Nashville Lifestyles (NL): Bob Dylan has been an inspiration to you for your entire 50+ year career. What is it about his creative, non-traditional writing style that you’ve found so inspiring?
Charlie Daniels (CD): Before The Beatles, before any of the people we look at as being innovators, Bob comes along and starts writing stuff like nobody’s ever heard. He experienced a great freedom when he wrote. If a song’s not three and a half minutes long like everybody wants, that’s okay. If the words don’t make sense to nobody but me, that’s okay. When I got ready to do creative things, I wanted that freedom. It was [an] influence, not to try to be like him—I could never emulate him—but to try to be as freethinking as he was.
NL: You’ve had quite an incredible career as both a musician and singer-songwriter. How did you get the opportunity to play guitar on Dylan’s albums Nashville Skyline, Self Portrait, and New Morning in 1969 and 1970?
CD: When he came to town to do Nashville Skyline, my friend Bob Johnston was producing him, and I asked him to put me on a session. It just so happened that the guitar player they were going to use could not make [it]. I played the first session, and Dylan liked what I did and wanted me to stay around and do the rest of it. It was just a right place, right time, right kind of pickin’.

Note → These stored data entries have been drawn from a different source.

Lemma consistent_remove_api_key mongo_id key_to_remove w :
  consistent w -> consistent (snd (remove_api_key mongo_id key_to_remove w)).
Proof.
  intros Hcons. pose proof Hcons as [K KI U UC CA CB SP].
  destruct (List.find (matches "id" (VStr mongo_id)) (db_keys w)) as [doc|] eqn:Hk.
  2:{ rewrite (remove_api_key_no_doc _ _ _ Hk). exact Hcons. }
  assert (Hin : doc ∈ db_keys w)
    by (apply find_some in Hk as [Hin _]; apply list_elem_of_In, Hin).
  assert (Hmid : dict_get doc "id" = Some (VStr mongo_id))
    by (apply matches_id_get; apply find_some in Hk as [_ Hm]; exact Hm).
  assert (Hok : key_doc_ok doc) by (rewrite Forall_forall in K; apply K, Hin).
  assert (Hiss : issued w mongo_id).
  { rewrite Forall_forall in KI. destruct (KI doc Hin) as (s & Hs & Hi). congruence. }
  pose proof Hok as (Hst & _ & ks & Hks & Hkeys).
  destruct (Nat.eq_dec (length (without_key key_to_remove ks)) (length ks))
    as [Hlen|Hlen].
  { rewrite (remove_api_key_no_key _ _ _ _ _ Hk Hks Hkeys Hlen). exact Hcons. }
  pose proof (decodable_of_cached _ _
                (Forall_impl _ _ _ CA
                   (fun e '(ex_intro _ d (ex_intro _ s (conj Hd Hr))) =>
                      ex_intro _ d (conj Hd (ex_intro _ s Hr))))) as Hdec.
  pose proof (remove_api_key_done _ _ _ _ _ Hk Hks Hkeys Hlen Hdec) as Hrun.
  cbv zeta in Hrun. rewrite Hrun. cbn [snd]. set (w1 := mkWorld _ _ _ _ _ _).
  assert (Hkept : Forall key_entry_ok (without_key key_to_remove ks)).
  { apply Forall_forall. intros k Hk'.
    apply list_elem_of_In, without_key_in in Hk' as [Hk' _].
    rewrite Forall_forall in Hkeys. apply Hkeys, list_elem_of_In, Hk'. }
  assert (Hv : json_value
                 (VDict [("id"%string, VStr mongo_id);
                         ("keys"%string, VList (without_key key_to_remove ks))])).
  { constructor; [distinct_keys|].
    repeat apply List.Forall_cons; try apply List.Forall_nil; cbn [snd].
    - constructor.
    - apply (json_value_list_filter _ _ Hkeys). }
  assert (Hl1 : redis_list "api_keys_list" w1
                = cache_after mongo_id
                    (text_of (VDict [("id"%string, VStr mongo_id);
                                     ("keys"%string,
                                      VList (without_key key_to_remove ks))]))
                    (redis_list "api_keys_list" w)).
  { unfold w1, redis_list. cbn [redis]. rewrite lookup_insert_eq. reflexivity. }
  destruct (consistent_cache_after w w1 mongo_id _ Hv eq_refl Hiss (N.le_refl _)
              Hl1 CA CB) as [CA1 CB1].
  constructor; auto.
  - cbn [db_keys w1]. apply Forall_update_first; [exact K|].
    intros d Hd. apply key_doc_ok_set_keys; assumption.
  - cbn [db_keys w1]. apply Forall_update_first; [exact KI|].
    intros d (s & Hs & Hi). exists s. split; [|exact Hi].
    rewrite dict_get_set_ne by discriminate. exact Hs.
  - apply (users_cache_kept w w1); [|reflexivity|exact UC].
    unfold w1, redis_list. cbn [redis].
    rewrite lookup_insert_ne by discriminate. reflexivity.
Qed.
Lemma parent_resume (s s' : session) (i : nat) (pb : page_behaviour) :
  parent_inv s → resume self i pb s = Some s' → parent_inv s'.
Proof.
  intros Hinv. unfold resume.
  destruct (tasks s !! i) as [t|] eqn:Hi; [|done].
  destruct (t_pc t) eqn:Hpc; try done.
  - intros [= <-]. unfold crawl_enter.
    destruct (crawl_guard _ _ _ _);
      (eapply (parent_update s _ i t _ []);
       [done | done | by rewrite Hpc | simpl; by rewrite app_nil_r | done
       | intros kids; by rewrite Hpc]).
  - intros [= <-]. unfold crawl_rendered.
    destruct (_render_page (browser s) pb) as [e | html];
      (eapply (parent_update s _ i t _ []);
       [done | done | by rewrite Hpc | simpl; by rewrite app_nil_r | done
       | intros kids; by rewrite Hpc]).
  - intros [= <-]. unfold crawl_slept.
    set (children := spawn_loop self (visited_urls s) (t_depth t) links).
    match goal with |- context [with_pc t ?p] => set (p' := p) end.
    eapply (parent_update s _ i t p' children);
      [done | done | by rewrite Hpc | done | | intros kids; by rewrite Hpc].
    unfold p'. by destruct children.
  - unfold crawl_gathered.
    destruct (first_raised (tasks s) kids) as [e|] eqn:Hraised.
    + intros [= <-].
      eapply (parent_update s _ i t _ []);
        [done | done | by rewrite Hpc | simpl; by rewrite app_nil_r | done |].
      intros kids' _. left. by eexists.
    + destruct (all_returned (tasks s) kids) eqn:Hall; [|done]. intros [= <-].
      eapply (parent_update s _ i t _ []);
        [done | done | by rewrite Hpc | simpl; by rewrite app_nil_r | done |].
      intros kids' Hk. right. split; [done|]. congruence.
Qed.

Lemma reachable_parent (base_url : string) (s : session) :
  reachable self base_url s → parent_inv s.
Proof.
  unfold reachable. revert s. apply rtc_ind_r.
  - intros [|j] t Hj; [lia | done].
  - intros s s' _ [i [pb Hstep]] IH. by eapply parent_resume.
Qed.

Lemma returned_root_all_returned (s : session) (t0 : task) :
  parent_inv s → tasks s !! 0%nat = Some t0 → t_pc t0 = Returned →
  ∀ j t, tasks s !! j = Some t → t_pc t = Returned.
Proof.
  intros Hinv H0 Hret j. induction (lt_wf j) as [j _ IH]. intros t Hj.
  destruct j as [|j]; [congruence|].
  destruct (Hinv (S j) t ltac:(lia) Hj) as (a & pa & Ha & Hpa & Hrel).
  pose proof (IH a Ha pa Hpa) as Hparent.
  destruct Hrel as [(kids & Hk & _) | [(e & He) | [_ Ht]]]; congruence.
Qed.

(** X16: [run] returns a list only when every node of the crawl has
    returned: then no task is still pending or waiting and none has
    raised. So an exception in any node, at any depth, leaves [run] no
    way to end but by raising. *)
Theorem run_returns_when_all_done (base_url : string) (s : session) :
  reachable self base_url s →
  (∀ res, run_result s = Some (inr res) →
          res = results s ∧ ∀ t, t ∈ tasks s → t_pc t = Returned) ∧
  (∀ t e out, t ∈ tasks s → t_pc t = Raised e → run_result s = Some out →
              ∃ e', out = inl e').
Proof.
  intros Hr. pose proof (reachable_parent _ _ Hr) as Hinv.
  assert (Hall : ∀ res, run_result s = Some (inr res) →
            res = results s ∧ ∀ t, t ∈ tasks s → t_pc t = Returned).
  { intros res. unfold run_result.
    destruct (tasks s !! 0%nat) as [t0|] eqn:H0; [|done].
    destruct (t_pc t0) eqn:Hpc; try done. intros [= <-]. split; [done|].
    intros t [j Hj]%list_elem_of_lookup.
    by eapply returned_root_all_returned. }
  split; [exact Hall|].
  intros t e [e' | res] Hin Hraised Hout; [by exists e'|].
  destruct (Hall res Hout) as [_ Hret]. rewrite (Hret t Hin) in Hraised. done.
Qed.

NL: What kind of feeling did that give you to work with him?
CD: It gave me a lot of confidence. I mean, I was pretty young at the time. Nashville is a tough town for musicians, and I wasn’t making a lot of headway. Bob Dylan was always nice enough to put the pickers’ names on the back of his albums. It really meant something then, because … everything [people] could find out about Bob Dylan, they did, including the musicians who played on his albums. It gave me some notoriety that had been hard to come by.

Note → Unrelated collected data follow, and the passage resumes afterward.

(** * MES operations: state machine, metrics and operation service

    A shallow embedding of the core of the MES API
    ([app/domain/operation_state_machine.py],
    [app/domain/manufacturing_rules.py],
    [app/services/mes_operation_service.py], [app/crud/mes_operation.py])
    and the properties the specification states about it. *)

From Stdlib Require Import ZArith QArith String List Bool Lia SpecFloat DecimalString.
From stdpp Require Import gmap strings list fin_maps.

Local Open Scope string_scope.
Local Open Scope Z_scope.

(** ** Python run-time values and exceptions *)

(** The exceptions the modelled code raises.  Message texts that the source
    builds with f-strings over numbers are kept as structured payloads. *)
Inductive quantity_message :=
| ProcessedExceedsDesired (qty_processed qty_desired : Z)
| ScrapExceedsProcessed (qty_scrap qty_processed : Z).

Inductive exn :=
| ValueError (msg : string)
| TypeError
| ZeroDivisionError
| OverflowError
| IntegrityError
| ValidationError
| OperationNotFoundException (order_no : string) (asset_id : Z) (operation_no : string)
| DuplicateOperationException (order_no : string) (asset_id : Z) (operation_no : string)
| InvalidOperationStateException (current_status : option string) (attempted_action : string)
| InvalidQuantityException (message : quantity_message)
| MESOperationException (message error_type : string).

(** [error_type] as set by the constructors in [app/exceptions/mes_exceptions.py];
    built-in exceptions carry none. *)
Definition error_type (e : exn) : option string :=
  match e with
  | OperationNotFoundException _ _ _ => Some "not_found"
  | DuplicateOperationException _ _ _ => Some "duplicate_operation"
  | InvalidOperationStateException _ _ => Some "invalid_state_transition"
  | InvalidQuantityException _ => Some "invalid_quantity"
  | MESOperationException _ t => Some t
  | ValueError _ | TypeError | ZeroDivisionError | OverflowError | IntegrityError
  | ValidationError => None
  end.

Inductive result (A : Type) :=
| Ok (a : A)
| Raise (e : exn).
Arguments Ok {A} a.
Arguments Raise {A} e.

Definition rbind {A B} (r : result A) (k : A -> result B) : result B :=
  match r with
  | Ok a => k a
  | Raise e => Raise e
  end.

(** Values a transition context can hold: the JSON scalars [None], booleans,
    integers and strings. *)
Inductive PyVal :=
| PyNone
| PyBool (b : bool)
| PyInt (z : Z)
| PyStr (s : string).

(** [bool(v)] *)
Definition py_truthy (v : PyVal) : bool :=
  match v with
  | PyNone => false
  | PyBool b => b
  | PyInt z => negb (z =? 0)
  | PyStr s => negb (String.eqb s "")
  end.

(** Numeric view of a value: [bool] is a subclass of [int]. *)
Definition py_num (v : PyVal) : option Z :=
  match v with
  | PyBool b => Some (if b then 1 else 0)
  | PyInt z => Some z
  | _ => None
  end.

(** [a == b] *)
Definition py_eq (a b : PyVal) : bool :=
  match a, b with
  | PyNone, PyNone => true
  | PyStr s, PyStr t => String.eqb s t
  | _, _ =>
      match py_num a, py_num b with
      | Some x, Some y => x =? y
      | _, _ => false
      end
  end.

(** [a >= b]: defined between numbers and between strings, [TypeError]
    otherwise. *)
Definition py_ge (a b : PyVal) : result bool :=
  match a, b with
  | PyStr s, PyStr t => Ok (String.leb t s)
  | _, _ =>
      match py_num a, py_num b with
      | Some x, Some y => Ok (y <=? x)
      | _, _ => Raise TypeError
      end
  end.

(** A context is a [dict] with string keys. *)
Abbreviation Context := (gmap string PyVal).

(** [ctx.get(key, default)] and [ctx.get(key)] *)
Definition ctx_get (ctx : Context) (key : string) (default : PyVal) : PyVal :=
  match ctx !! key with
  | Some v => v
  | None => default
  end.

(** [x in xs] on a list of values *)
Definition py_in (x : PyVal) (xs : list PyVal) : bool :=
  existsb (py_eq x) xs.

(** [d.get(key)] on a dict literal written as an association list (first
    binding of a key found; the literals below have no duplicate keys). *)
Fixpoint dict_get {V} (d : list (string * V)) (key : string) : option V :=
  match d with
  | [] => None
  | (k, v) :: d' => if String.eqb k key then Some v else dict_get d' key
  end.

(** ** The operation state machine ([app/domain/operation_state_machine.py]) *)

Module StateMachine.

Inductive OperationStatus :=
| PLANNED
| RELEASED
| IN_PROGRESS
| ON_HOLD
| FINISHED
| CANCELLED.

Definition all_statuses : list OperationStatus :=
  [PLANNED; RELEASED; IN_PROGRESS; ON_HOLD; FINISHED; CANCELLED].

(** [status.value] *)
Definition value (s : OperationStatus) : string :=
  match s with
  | PLANNED => "PLANNED"
  | RELEASED => "RELEASED"
  | IN_PROGRESS => "IN_PROGRESS"
  | ON_HOLD => "ON_HOLD"
  | FINISHED => "FINISHED"
  | CANCELLED => "CANCELLED"
  end.

Definition status_eqb (a b : OperationStatus) : bool :=
  match a, b with
  | PLANNED, PLANNED | RELEASED, RELEASED | IN_PROGRESS, IN_PROGRESS
  | ON_HOLD, ON_HOLD | FINISHED, FINISHED | CANCELLED, CANCELLED => true
  | _, _ => false
  end.

(** [OperationStatus(name)]: the enum lookup by value; [None] stands for the
    [ValueError] raised on a string that names no member. *)
Definition OperationStatus_of (name : string) : option OperationStatus :=
  find (fun s => String.eqb (value s) name) all_statuses.

Record StateTransition := {
  from_state : OperationStatus;
  to_state : OperationStatus;
  conditions : list string;
  effects : list string;
  requires_confirmation : bool
}.

(** The transition table; every member is a key of the source dict, so
    [self._transitions.get(s, [])] never takes its default. *)
Definition _define_transitions (s : OperationStatus) : list StateTransition :=
  match s with
  | PLANNED =>
      [ {| from_state := PLANNED; to_state := RELEASED;
           conditions := ["has_required_materials"; "machine_available"];
           effects := ["notify_operator"; "reserve_capacity"];
           requires_confirmation := false |};
        {| from_state := PLANNED; to_state := CANCELLED;
           conditions := ["authorized_cancellation"];
           effects := ["release_reservations"; "update_schedule"];
           requires_confirmation := true |} ]
  | RELEASED =>
      [ {| from_state := RELEASED; to_state := IN_PROGRESS;
           conditions := ["operator_available"; "setup_complete"];
           effects := ["start_time_tracking"; "update_machine_status"];
           requires_confirmation := false |};
        {| from_state := RELEASED; to_state := ON_HOLD;
           conditions := ["hold_reason_provided"];
           effects := ["pause_schedule"; "notify_planning"];
           requires_confirmation := false |};
        {| from_state := RELEASED; to_state := CANCELLED;
           conditions := ["authorized_cancellation"];
           effects := ["release_reservations"; "update_schedule"];
           requires_confirmation := true |} ]
  | IN_PROGRESS =>
      [ {| from_state := IN_PROGRESS; to_state := FINISHED;
           conditions := ["quality_approved"; "quantity_complete"];
           effects := ["calculate_actuals"; "update_inventory"; "release_capacity"];
           requires_confirmation := false |};
        {| from_state := IN_PROGRESS; to_state := ON_HOLD;
           conditions := ["hold_reason_provided"];
           effects := ["pause_time_tracking"; "notify_planning"];
           requires_confirmation := false |};
        {| from_state := IN_PROGRESS; to_state := CANCELLED;
           conditions := ["authorized_cancellation"; "work_stoppage_approved"];
           effects := ["handle_wip"; "calculate_partial_actuals"];
           requires_confirmation := true |} ]
  | ON_HOLD =>
      [ {| from_state := ON_HOLD; to_state := IN_PROGRESS;
           conditions := ["hold_reason_resolved"; "resources_available"];
           effects := ["resume_time_tracking"; "update_machine_status"];
           requires_confirmation := false |};
        {| from_state := ON_HOLD; to_state := CANCELLED;
           conditions := ["authorized_cancellation"];
           effects := ["handle_wip"; "release_reservations"];
           requires_confirmation := true |} ]
  | FINISHED => []
  | CANCELLED => []
  end.

Definition _terminal_states : list OperationStatus := [FINISHED; CANCELLED].

(** The checkers of [_check_conditions]; each returns the Python value its
    lambda evaluates to, or raises. *)
Definition condition_checkers : list (string * (Context -> result PyVal)) :=
  [ ("has_required_materials",
      fun ctx => Ok (ctx_get ctx "materials_available" (PyBool true)));
    ("machine_available",
      fun ctx => Ok (PyBool (negb (py_eq (ctx_get ctx "machine_status" PyNone) (PyStr "DOWN")))));
    ("authorized_cancellation",
      fun ctx => Ok (PyBool (py_in (ctx_get ctx "user_role" PyNone)
                                   [PyStr "supervisor"; PyStr "manager"])));
    ("operator_available",
      fun ctx => Ok (ctx_get ctx "operator_assigned" (PyBool true)));
    ("setup_complete",
      fun ctx => Ok (PyBool (py_eq (ctx_get ctx "setup_status" PyNone) (PyStr "COMPLETE"))));
    ("hold_reason_provided",
      fun ctx => Ok (PyBool (py_truthy (ctx_get ctx "hold_reason" PyNone))));
    ("quality_approved",
      fun ctx => Ok (PyBool (py_eq (ctx_get ctx "quality_status" PyNone) (PyStr "APPROVED"))));
    ("quantity_complete",
      fun ctx => rbind (py_ge (ctx_get ctx "qty_processed" (PyInt 0))
                              (ctx_get ctx "qty_desired" (PyInt 1)))
                       (fun b => Ok (PyBool b)));
    ("hold_reason_resolved",
      fun ctx => Ok (ctx_get ctx "hold_resolved" (PyBool false)));
    ("resources_available",
      fun ctx => Ok (ctx_get ctx "resources_ready" (PyBool true)));
    ("work_stoppage_approved",
      fun ctx => Ok (ctx_get ctx "stoppage_approved" (PyBool false))) ].

(** What one named precondition answers on a context, for the statements
    below; a name without a checker is skipped by the loop, which amounts to
    a met precondition. *)
Definition condition_result (condition : string) (context : Context) : result bool :=
  match dict_get condition_checkers condition with
  | Some checker => rbind (checker context) (fun v => Ok (py_truthy v))
  | None => Ok true
  end.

NL: Why did you decide to create Off the Grid, and what is its significance to you?
CD: It’s just an idea whose time had come. The reason this album is called Off the Grid is because it’s acoustic — we’re an electric band. We did a song for a TV show called Hell on Wheels a while back that takes place in the 1800s, so we had to use acoustic instruments, not electric. We liked the result; it was just a whole new sound for CDB. My manager said, “Why don’t you do an album like that?” I think it’s always been in the back of my mind to do some Dylan stuff since I’ve admired him so much.

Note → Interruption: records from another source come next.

(** * West sales-performance dashboard: normalisation and scoring

    A shallow embedding of the two Python sources of the repository,

    - [excel_converter] : class [SalesDataConverter]
      ([detect_column_format], [safe_convert_numeric],
      [process_standard_format], [process_custom_format], [validate_data],
      [convert_excel_file], [create_sample_excel]), and
    - [streamlit_app_complete] : [convert_excel_to_sales_data],
      [calculate_performance_score], the ranking and the quick stats of the
      page, and the category-leader loop,

    together with the properties the specification states about them and
    further properties read off the code.

    Conventions of the embedding.

    - A Python [float] is a binary64 primitive float; a Python [int] is a
      [Z].  Mixed arithmetic converts the integer with round-to-nearest-even,
      as CPython does.  CPython raises [OverflowError] when an integer of
      magnitude at least [2^1024 - 2^970] meets a float; no spreadsheet cell
      is that large, and the embedding rounds such an integer to an infinity.
    - [None] is the [None] of [option]; a spreadsheet cell is a [value]:
      missing, a number or text.  A pandas row is a finite map from column
      labels to cells and [row.get(key, default)] is a lookup with default.
    - Exceptions are the [Raise] outcomes of [result]; [print] appends to a
      log of diagnostics.
    - Text is 8-bit: [strip] and [lower] are the ASCII ones.
    - The builtins [float(str)], [int(str)] and [repr] of a finite float are
      not code of the repository: they are the fields of [builtins]. *)

From Stdlib Require Import ZArith Floats String Ascii List Lia Bool.
From Stdlib Require Import DecimalString Sorted.
From stdpp Require Import base option gmap strings list fin_maps.
Import ListNotations.

#[local] Set Warnings "-inexact-float".
#[local] Open Scope string_scope.
#[local] Open Scope Z_scope.

(* ================================================================= *)
(** ** The fragment of Python the sources use *)

Module Py.

(** *** Exceptions and outcomes *)

Inductive exn : Set :=
| TypeError
| ValueError
| OverflowError
| ZeroDivisionError
| KeyError.

Inductive result (A : Type) : Type :=
| Ok (a : A)
| Raise (e : exn).
Arguments Ok {A} a.
Arguments Raise {A} e.

(** [x <- m ;; k]: run [m], then [k] on its value; a [Raise] ends the run. *)
Definition bind {A B} (m : result A) (k : A -> result B) : result B :=
  match m with
  | Ok a => k a
  | Raise e => Raise e
  end.

Definition is_ok {A} (r : result A) : bool :=
  match r with Ok _ => true | Raise _ => false end.

(** *** Numbers *)

Inductive num : Set :=
| Int (z : Z)
| Flt (f : float).

(** [float(z)] for an integer: correctly rounded. *)
Definition Z2F (z : Z) : float := SF2Prim (binary_normalize prec emax z 0 false).

(** [float(n)]. *)
Definition to_float (n : num) : float :=
  match n with
  | Int z => Z2F z
  | Flt f => f
  end.

(** An integer as a (not normalised) specification float, for [int / int]. *)
Definition Z2SF_raw (z : Z) : spec_float :=
  match z with
  | Z0 => S754_zero false
  | Zpos p => S754_finite false p 0
  | Zneg p => S754_finite true p 0
  end.

(** [int(f)] for a float: truncation toward zero; [ValueError] on a NaN and
    [OverflowError] on an infinity. *)
Definition float_trunc (f : float) : result Z :=
  match Prim2SF f with
  | S754_nan => Raise ValueError
  | S754_infinity _ => Raise OverflowError
  | S754_zero _ => Ok 0
  | S754_finite s m e =>
      Ok (cond_Zopp s (if 0 <=? e then Zpos m * 2 ^ e else Zpos m / 2 ^ (- e)))
  end.

(** Python compares an [int] with a [float] exactly, not after rounding. *)
Definition Z_compare_SF (z : Z) (x : spec_float) : option comparison :=
  match x with
  | S754_nan => None
  | S754_infinity s => Some (if s then Gt else Lt)
  | S754_zero _ => Some (z ?= 0)
  | S754_finite s m e =>
      let v := cond_Zopp s (Zpos m) in
      Some (if 0 <=? e then z ?= v * 2 ^ e else z * 2 ^ (- e) ?= v)
  end.

Definition float_compare (f g : float) : option comparison :=
  match PrimFloat.compare f g with
  | FEq => Some Eq
  | FLt => Some Lt
  | FGt => Some Gt
  | FNotComparable => None
  end.
Lemma rstrip_spec s : ∃ trail, s = rstrip s +:+ trail ∧ all isspace trail.
Proof.
  induction s as [|c s (trail & Heq & Htrail)]; [by exists ""|].
  rewrite rstrip_cons. destruct (rstrip s) as [|c' r].
  - change (s = trail) in Heq. subst s. destruct (isspace c) eqn:Hc.
    + exists (String c trail). split; [done|]. simpl. by rewrite Hc.
    + by exists trail.
  - exists trail. by rewrite str_app_cons, <-Heq.
Qed.

Lemma strip_spec s :
  ∃ lead trail,
    s = lead +:+ strip s +:+ trail ∧ all isspace lead ∧ all isspace trail.
Proof.
  destruct (lstrip_spec s) as (lead & Hl & Hlead).
  destruct (rstrip_spec (lstrip s)) as (trail & Hr & Htrail).
  exists lead, trail. unfold strip. by rewrite <-Hr.
Qed.

Lemma rstrip_app_space s w : all isspace w → rstrip (s +:+ w) = rstrip s.
Proof.
  intros Hw. induction s as [|c s IH]; [by apply rstrip_all|].
  by rewrite str_app_cons, !rstrip_cons, IH.
Qed.

Lemma lstrip_app_space s w :
  all isspace w →
  lstrip (s +:+ w) = if all isspace s then "" else lstrip s +:+ w.
Proof.
  intros Hw. induction s as [|c s IH]; [by apply lstrip_all|].
  rewrite str_app_cons. simpl. by destruct (isspace c).
Qed.

Lemma strip_app_space s w : all isspace w → strip (s +:+ w) = strip s.
Proof.
  intros Hw. unfold strip. rewrite lstrip_app_space by done.
  destruct (all isspace s) eqn:Hs.
  - by rewrite lstrip_all by by rewrite Hs.
  - by apply rstrip_app_space.
Qed.

Lemma lstrip_lstrip s : lstrip (lstrip s) = lstrip s.
Proof.
  induction s as [|c s IH]; [done|]. simpl.
  destruct (isspace c) eqn:Hc; [done|]. simpl. by rewrite Hc.
Qed.

Lemma rstrip_rstrip s : rstrip (rstrip s) = rstrip s.
Proof.
  induction s as [|c s IH]; [done|]. rewrite rstrip_cons.
  destruct (rstrip s) as [|c' r].
  - destruct (isspace c) eqn:Hc; [done|]. simpl. by rewrite Hc.
  - by rewrite rstrip_cons, IH.
Qed.

Lemma lstrip_len s : len (lstrip s) ≤ len s.
Proof.
  unfold len. induction s as [|c s IH]; [done|]. simpl.
  destruct (isspace c); simpl; lia.
Qed.

Lemma lstrip_rstrip s : lstrip s = s → lstrip (rstrip s) = rstrip s.
Proof.
  destruct s as [|c s]; [done|]. simpl.
  destruct (isspace c) eqn:Hc.
  - intros Hs. pose proof (lstrip_len s) as Hlen.
    rewrite Hs in Hlen. unfold len in Hlen. simpl in Hlen. lia.
  - intros _. destruct (rstrip s); simpl; by rewrite Hc.
Qed.

Lemma strip_lstrip s : lstrip (strip s) = strip s.
Proof. apply lstrip_rstrip, lstrip_lstrip. Qed.

Lemma strip_rstrip s : rstrip (strip s) = strip s.
Proof. apply rstrip_rstrip. Qed.

Lemma strip_strip s : strip (strip s) = strip s.
Proof. unfold strip at 1. by rewrite strip_lstrip, strip_rstrip. Qed.

Lemma strip_count x s : count x (strip s) ≤ count x s.
Proof.
  destruct (strip_spec s) as (lead & trail & Heq & _).
  rewrite Heq at 2. rewrite !count_app. lia.
Qed.

(** *** [readlines] *)

Lemma universal_newlines_id s : count CR s = 0 → universal_newlines s = s.
Proof.
  induction s as [|c s IH]; [done|]. simpl.
  case_decide; [done|]. intros Hs. by rewrite IH.
Qed.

NL: Is this the first time you’ve recorded your own versions of some Dylan classics?
CD: I did a couple – “Maggie’s Farm” on a duet album with Earl Scruggs and “Like a Rolling Stone” with Darius Rucker. But I’ve never done a whole bunch of them at one time.
NL: How did you go about choosing which songs you wanted to cover?
CD: Some songs we had to pass on because I didn’t feel like it was something we could put our individual mark on, that we could say, “This is CDB doing a Bob Dylan tune and that’s where the similarities stop.” I wanted it to be totally different — the arrangements, the tempos, the beats. If I was unable to achieve that, we didn’t do the song. The great thing about Dylan is there’s no end to the catalog; you’ve got plenty of songs to choose from.
NL: What do you hope fans get out of your Southern-rock tribute to Dylan?
CD: Entertainment. That’s what I’m here for. I’m not trying to do any big social statement or anything with this album. To me, it’s just a good album that I want people to enjoy listening to and be entertained by. It’s just like, “Here’s CDB doing Bob Dylan. Y'all enjoy it.”
“Off the Grid – Doin’ it Dylan” will be released by Blue Hat Records on April 1.